Gosto de escrever tudo o que vem à cabeça (ou quase tudo) e gosto de sentar na frente do computador, ligar o som bem baixinho e começar a digitar sem obrigação ou pretensão alguma. É diferente de você dizer “legal vou escrever isso no blog” e “legal, preciso por isso blog”, acho que todo mundo já tem obrigações demais e não precisa de mais uma (ainda mais de algo que é só seu e que você faz por gosto).
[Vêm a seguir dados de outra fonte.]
(** What React takes as a child has a string form. *)
Lemma child_has_string : forall v, child v = true ->
  exists c, to_string number_to_string v = Some c.
Proof.
  fix IH 1. intros [| | [] | n | t | items | props] Hchild;
    cbn [child] in Hchild; try discriminate Hchild;
    try (eexists; reflexivity).
  cbn [to_string]. revert Hchild. generalize items. fix IHitems 1.
  intros [|x rest] Hchild; [eexists; reflexivity|].
  cbn [forallb] in Hchild. apply andb_prop in Hchild as [Hx Hrest].
  destruct (IHitems rest Hrest) as (joined & Hjoined).
  destruct (IH x Hx) as (c & Hc).
  assert (Helement : exists a,
             match x with
             | VUndefined | VNull => Some ""
             | _ => to_string number_to_string x
             end = Some a).
  { clear IH IHitems.
    destruct x; try (eexists; reflexivity); exists c; exact Hc. }
  destruct Helement as (a & Ha).
  destruct rest as [|y rest].
  - exists a. exact Ha.
  - rewrite Ha, Hjoined. eexists. reflexivity.
Qed.

Lemma downloadResult_steps s now :
  run (downloadResult s now)
  = if truthy (ocrResult s)
    then match to_string number_to_string (read "text" (ocrResult s)) with
         | Some c =>
             (Returned tt,
              [Download
                 {| content := c;
                    content_type := "text/plain";
                    filename := "ocr-result-" ++ string_of_N now ++ ".txt" |}])
         | None => (Threw (ThrownError cannot_convert), [])
         end
    else (Returned tt, []).
Proof.
  unfold run, Page.downloadResult.
  destruct (truthy (ocrResult s)) eqn:Htruthy; cbn [negb]; [|reflexivity].
  destruct (ocrResult s); try discriminate Htruthy;
    unfold bind, get, ret, ToString; cbn [read];
    destruct (to_string number_to_string _); reflexivity.
Qed.
(** * linkme: the extraction rule engine of [src/linkme.ts]

    A shallow embedding of the bookmarklet's core: the string and regular
    expression operations the rules rely on, the DOM search primitives, the
    content accessors, the generic title/URL resolver, the rule set and the
    dispatcher [getDocInfo].

    Conventions.
    - A JavaScript string is the list of its UTF-16 code units ([str]).
    - A function that can throw returns a [result].
    - The append-only [Logger] buffer is not part of the model: [logger.log]
      only pushes onto a private array, never throws and is read by no
      function of the core. *)

From Stdlib Require Import String Ascii.
From Stdlib Require Import List NArith Bool Arith Lia.
Import ListNotations.


(* ================================================================== *)
(** * Strings *)
(* ================================================================== *)

Module Str.

(** A UTF-16 code unit. *)
Definition char := N.

(** A JavaScript string value. *)
Definition str := list N.

(** ASCII literals: [lit "abc"] is the string of the three code units. *)
Definition lit (s : string) : str := map N_of_ascii (list_ascii_of_string s).
Arguments lit s%_string.

Fixpoint eqb (a b : str) : bool :=
  match a, b with
  | [], [] => true
  | x :: a', y :: b' => N.eqb x y && eqb a' b'
  | _, _ => false
  end.
(* ===== verification/_CoqProject ===== *)
-Q . S2P
Prelude.v
CbUtil.v
Timing.v
TimingTables.v
EdidTypes.v
EdidTiming.v
EdidList.v
EdidFormats.v
EdidCea.v
Edid.v
EdidExt.v
EdidFake.v
CoreUtil.v
ListHead.v
RingBuffer.v
Fence.v
VmId.v
ListRings.v
ListSafe.v
TaskQueue.v
TaskLists.v
Worker.v
WorkerSpec.v
PageTable.v
PageTree.v
PageAlloc.v
PageUpdate.v
PageLeaf.v
PageRelease.v
PageSpec.v
Task.v
TaskSubmit.v
TaskLife.v
TaskCore.v
TaskSteps.v
TaskSafe.v
TaskRefine.v
TaskSpec.v
I2cBus.v
I2C.v
I2cPins.v
I2cLines.v
I2cBytes.v
I2cSpec.v
EdidRead.v
EdidReadSpec.v
HwContext.v
HwContextSpec.v
PerfEvent.v
PerfRing.v
PerfSpec.v
EngineUsage.v
UsageSpec.v
Mode.v
ModeOrder.v
ModeSelect.v
ModeList.v
ModeSpec.v
ModeTiming.v
Path.v
PathSpec.v
DispMgr.v
DispSpec.v
Lemma memcpy_ok {A} (dst src : list A) d s n :
  0 <= d -> 0 <= s -> 0 <= n -> d + n <= zlen dst -> s + n <= zlen src ->
  exists dst', memcpy dst d src s n = Ok dst' /\ zlen dst' = zlen dst /\
    (forall j, 0 <= j < n -> rd dst' (d + j) = rd src (s + j)) /\
    (forall j, ~ d <= j < d + n -> rd dst' j = rd dst j).
Proof.
  intros. unfold memcpy.
  destruct (for_up_rule
    (fun k q => zlen q = zlen dst /\
       (forall j, 0 <= j < k -> rd q (d + j) = rd src (s + j)) /\
       (forall j, ~ d <= j < d + k -> rd q j = rd dst j))
    (Z.to_nat n) 0 (fun j q => let! x := rd src (s + j) in wr q (d + j) x) dst)
    as (q & Hq & Hl & Hin & Hout).
  - intros k q Hk (Hl & Hin & Hout). destruct (rd_in src (s + k)) as [x Hx]; [lia|].
    rewrite Hx. cbn [rbind]. rewrite wr_in by lia. eexists; split; [reflexivity|].
    split; [by rewrite zlen_insert|]. split.
    + intros j Hj. destruct (Z.eq_dec j k) as [->|].
      * rewrite rd_insert_eq by lia. done.
      * rewrite rd_insert_ne by lia. apply Hin; lia.
    + intros j Hj. destruct (Z.lt_ge_cases j 0).
      * rewrite !rd_out by lia. done.
      * rewrite rd_insert_ne by lia. apply Hout; lia.
  - split; [done|]. split; [lia|]. done.
  - exists q. rewrite Z.add_0_l, Z2Nat.id in Hin, Hout by done. done.
Qed.

Lemma memset_ok {A} (p : list A) d (v : A) n :
  0 <= d -> 0 <= n -> d + n <= zlen p ->
  exists p', memset p d v n = Ok p' /\ zlen p' = zlen p /\
    (forall j, 0 <= j < n -> rd p' (d + j) = Ok v) /\
    (forall j, ~ d <= j < d + n -> rd p' j = rd p j).
Proof.
  intros. unfold memset.
  destruct (for_up_rule
    (fun k q => zlen q = zlen p /\
       (forall j, 0 <= j < k -> rd q (d + j) = Ok v) /\
       (forall j, ~ d <= j < d + k -> rd q j = rd p j))
    (Z.to_nat n) 0 (fun j q => wr q (d + j) v) p) as (q & Hq & Hl & Hin & Hout).
  - intros k q Hk (Hl & Hin & Hout). rewrite wr_in by lia. eexists; split; [reflexivity|].
    split; [by rewrite zlen_insert|]. split.
    + intros j Hj. destruct (Z.eq_dec j k) as [->|].
      * by rewrite rd_insert_eq by lia.
      * rewrite rd_insert_ne by lia. apply Hin; lia.
    + intros j Hj. destruct (Z.lt_ge_cases j 0).
      * by rewrite !rd_out by lia.
      * rewrite rd_insert_ne by lia. apply Hout; lia.
  - split; [done|]. split; [lia|]. done.
  - exists q. rewrite Z.add_0_l, Z2Nat.id in Hin, Hout by done. done.
Qed.

Lemma rd_take {A} (l : list A) n i : i < n -> rd (take (Z.to_nat n) l) i = rd l i.
Proof. unfold rd. intros. destruct (i <? 0) eqn:?; [done|]. by rewrite lookup_take_lt by lia. Qed.

Lemma rd_drop {A} (l : list A) n i : 0 <= n -> 0 <= i -> rd (drop (Z.to_nat n) l) i = rd l (n + i).
Proof.
  unfold rd. intros. destruct (i <? 0) eqn:?, (n + i <? 0) eqn:?; try lia.
  rewrite lookup_drop. replace (Z.to_nat n + Z.to_nat i)%nat with (Z.to_nat (n + i)) by lia. done.
Qed.

Lemma zlen_take {A} (l : list A) n : 0 <= n -> zlen (take (Z.to_nat n) l) = Z.min n (zlen l).
Proof. unfold zlen. intros. rewrite length_take. lia. Qed.

Lemma zlen_drop {A} (l : list A) n : 0 <= n <= zlen l -> zlen (drop (Z.to_nat n) l) = zlen l - n.
Proof. unfold zlen. intros. rewrite length_drop. lia. Qed.

Lemma rd_ext {A} (l k : list A) :
  zlen l = zlen k -> (forall j, 0 <= j < zlen l -> rd l j = rd k j) -> l = k.
Proof.
  unfold zlen. intros Hl H. apply list_eq. intros i.
  destruct (decide (i < length l)%nat) as [Hi|Hi].
  - specialize (H (Z.of_nat i) ltac:(lia)). unfold rd in H.
    destruct (Z.of_nat i <? 0) eqn:E; [lia|]. rewrite Nat2Z.id in H.
    destruct (l !! i) eqn:E1, (k !! i) eqn:E2; congruence.
  - rewrite !lookup_ge_None_2 by lia. done.
Qed.

(** Copying a whole list to the start of a larger array. *)
Lemma memcpy_grow {A} (l : list A) (z : A) m :
  zlen l <= m ->
  memcpy (replicate (Z.to_nat m) z) 0 l 0 (zlen l) =
  Ok (l ++ replicate (Z.to_nat (m - zlen l)) z).
Proof.
  intros Hm. pose proof (zlen_nonneg l).
  assert (Hr : forall n, 0 <= n -> zlen (replicate (Z.to_nat n) z) = n).
  { intros n Hn. unfold zlen. rewrite length_replicate. lia. }
  destruct (memcpy_ok (replicate (Z.to_nat m) z) l 0 0 (zlen l)) as (q & Hq & Hl & Hin & Hout);
    try lia.
  { rewrite Hr; lia. }
  rewrite Hq. f_equal. apply rd_ext.
  - rewrite Hl, zlen_app, !Hr by lia. lia.
  - intros j Hj. rewrite Hl, Hr in Hj by lia. destruct (Z.lt_ge_cases j (zlen l)).
    + rewrite rd_app_l by done. specialize (Hin j). rewrite Z.add_0_l in Hin. apply Hin. lia.
    + rewrite rd_app_r, Hout by lia. unfold rd.
      destruct (j <? 0) eqn:?, (j - zlen l <? 0) eqn:?; try lia.
      rewrite !lookup_replicate_2 by lia. done.
Qed.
Lembro que na minha adolescência eu escrevia muito em diários: cada ano era uma agenda nova, recortava imagens de revistas pra colar, guardava papel de bombom na bolsa “pra colar na agenda depois”, registrava pequenas coisas da minha vida que me deixavam feliz por mais que fossem banais e talvez eu nem tenha me dado conta dessa importância naquela época, mas percebo que hoje isso é muito do meu reflexo do que fiz lá atrás e sou grata a mim mesma por isso. Pequenas paixões sempre me divertem.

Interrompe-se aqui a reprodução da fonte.